Thursday, November 6, 2014

Seek after that which is not yet known


Seek not to follow in the footsteps of men of old; seek what they sought.
—Matsuo Basho

1:27 How genuinely we experience life is determined by the level of our conscious awareness. Unless we’re open and willing to directly experience the truth of something for ourselves, there is no way for such an experience to take place. If we rely on hearsay, or fill in all the blanks with beliefs, no genuine experience is likely to occur. Any time that we can open up and not know, we clear a space for understanding something beyond our habits of thinking. This is how someone like Picasso might suddenly be able to see the world in a new way. And evidence of gravity was there all along for Newton, but it took a certain transcendence of his own “knowledge” before he could conceive of it.

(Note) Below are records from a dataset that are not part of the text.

Lemma added_other_section d p :
  otherDeductions (addOtherDeduction d p) =
  write_out
    (container (otherDeductions p) ++ [other_item (S (componentCounter p)) d])%list
    (JArr (collect other_entry
             (container (otherDeductions p) ++
              [other_item (S (componentCounter p)) d])%list)).
Proof. reflexivity. Qed.

Lemma added_income_section d p :
  incomeItems (addIncomeItem d p) =
  write_out
    (container (incomeItems p) ++ [income_item (S (componentCounter p)) d])%list
    (JArr (collect income_entry
             (container (incomeItems p) ++
              [income_item (S (componentCounter p)) d])%list)).
Proof. reflexivity. Qed.



Lemma basic_total_snoc_excluded l x :
  basic_included x = false -> basic_total (l ++ [x])%list = basic_total l.
Proof.
  intros H. unfold basic_total. rewrite basic_scan_app. simpl.
  rewrite H. reflexivity.
Qed.


Lemma remove_nth_last {A : Type} (l : list A) x :
  remove_nth (List.length l) (l ++ [x])%list = l.
Proof. induction l as [|y r IH]; simpl; [reflexivity|]. rewrite IH. reflexivity. Qed.

Lemma removed_basic_section i p :
  basicComponents (remove_basic_component i p) =
  write_out (map basic_preview (remove_nth i (container (basicComponents p))))
    (JObj (basic_components (remove_nth i (container (basicComponents p))))).
Proof. reflexivity. Qed.

Lemma removed_basic_text i p :
  totalPercentage_text (remove_basic_component i p) =
  toFixed2 (basic_total (remove_nth i (container (basicComponents p)))).
Proof. reflexivity. Qed.

Lemma removed_basic_class i p :
  totalPercentage_class (remove_basic_component i p) =
  percentage_class (basic_total (remove_nth i (container (basicComponents p)))).
Proof. reflexivity. Qed.

Lemma removed_allowance_section i p :
  allowances (remove_allowance i p) =
  write_out (remove_nth i (container (allowances p)))
    (JArr (collect allowance_entry (remove_nth i (container (allowances p))))).
Proof. reflexivity. Qed.

Lemma removed_relief_section i p :
  reliefs (remove_relief i p) =
  write_out (remove_nth i (container (reliefs p)))
    (JArr (collect relief_entry (remove_nth i (container (reliefs p))))).
Proof. reflexivity. Qed.

Lemma removed_bracket_section i p :
  taxBrackets (remove_tax_bracket i p) =
  write_out (remove_nth i (container (taxBrackets p)))
    (JArr (collect bracket_entry (remove_nth i (container (taxBrackets p))))).
Proof. reflexivity. Qed.

Lemma removed_statutory_section i p :
  statutoryDeductions (remove_statutory_deduction i p) =
  write_out (remove_nth i (container (statutoryDeductions p)))
    (JArr (collect statutory_entry
             (remove_nth i (container (statutoryDeductions p))))).
Proof. reflexivity. Qed.

Lemma removed_other_section i p :
  otherDeductions (remove_other_deduction i p) =
  write_out (remove_nth i (container (otherDeductions p)))
    (JArr (collect other_entry (remove_nth i (container (otherDeductions p))))).
Proof. reflexivity. Qed.

Lemma removed_income_section i p :
  incomeItems (remove_income_item i p) =
  write_out (remove_nth i (container (incomeItems p)))
    (JArr (collect income_entry (remove_nth i (container (incomeItems p))))).
Proof. reflexivity. Qed.

Lemma length_map_preview l :
  List.length (map basic_preview l) = List.length l.
Proof. apply length_map. Qed.

Lemma remove_added_basic d p :
  remove_basic_component (List.length (container (basicComponents p)))
    (addBasicComponent d p) =
  next_id (updateBasicComponentsJSON p).
Proof.
  assert (E : remove_nth (List.length (container (basicComponents p)))
                (container (basicComponents (addBasicComponent d p))) =
              map basic_preview (container (basicComponents p))).
  { rewrite added_basic_section. cbn [write_out container].
    rewrite map_app. cbn [map].
    rewrite <- (length_map_preview (container (basicComponents p))).
    apply remove_nth_last. }
  apply page_ext; try reflexivity.
  - rewrite removed_basic_section, E.
    change (basicComponents (next_id (updateBasicComponentsJSON p)))
      with (basicComponents (updateBasicComponentsJSON p)).
    rewrite updated_basic_section. apply write_out_preview.
  - rewrite removed_basic_text, E, basic_total_preview. reflexivity.
  - rewrite removed_basic_class, E, basic_total_preview. reflexivity.
Qed.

1:28 From a state of not-knowing, people like Galileo and Einstein were able to undertake the open questioning that allowed them to discover and invent new ways of thinking about the universe. Take note that their discoveries weren’t just new ideas—anyone can come up with new ideas. What each of these people had was an insight, which is a sudden wakening in the mind or consciousness, a personal encounter with real possibilities. Their insights were grounded in reality—the result of something actually experienced—and they changed the way we relate to the physical universe. Although it might be harder to recognize, the same kind of openness that fostered those insights was also the source of Rumi’s poetry and Gautama Buddha’s massive enlightenment.

1:29 Humanity advances through the contributions of individuals. Before any contribution, there is insight, and before insight, there must be openness. The opening power of not-knowing is found wherever creativity is active. Whether they’re aware of it or not, artists abide in not-knowing when they create, athletes need it to get into the “zone,” lovers use it to allow total communion with another, and scientists must continually return to it before they can make any new discovery. This key to the very source of creativity is available to every human being in every circumstance, and we can all use it to help find our way to a deeper and more genuine experience of ourselves.
No problem can be solved from the same level of consciousness that created it.

—Albert Einstein

Excerpt From: Ralston, Peter. “The Book of Not Knowing.” North Atlantic Books, 2010. iBooks.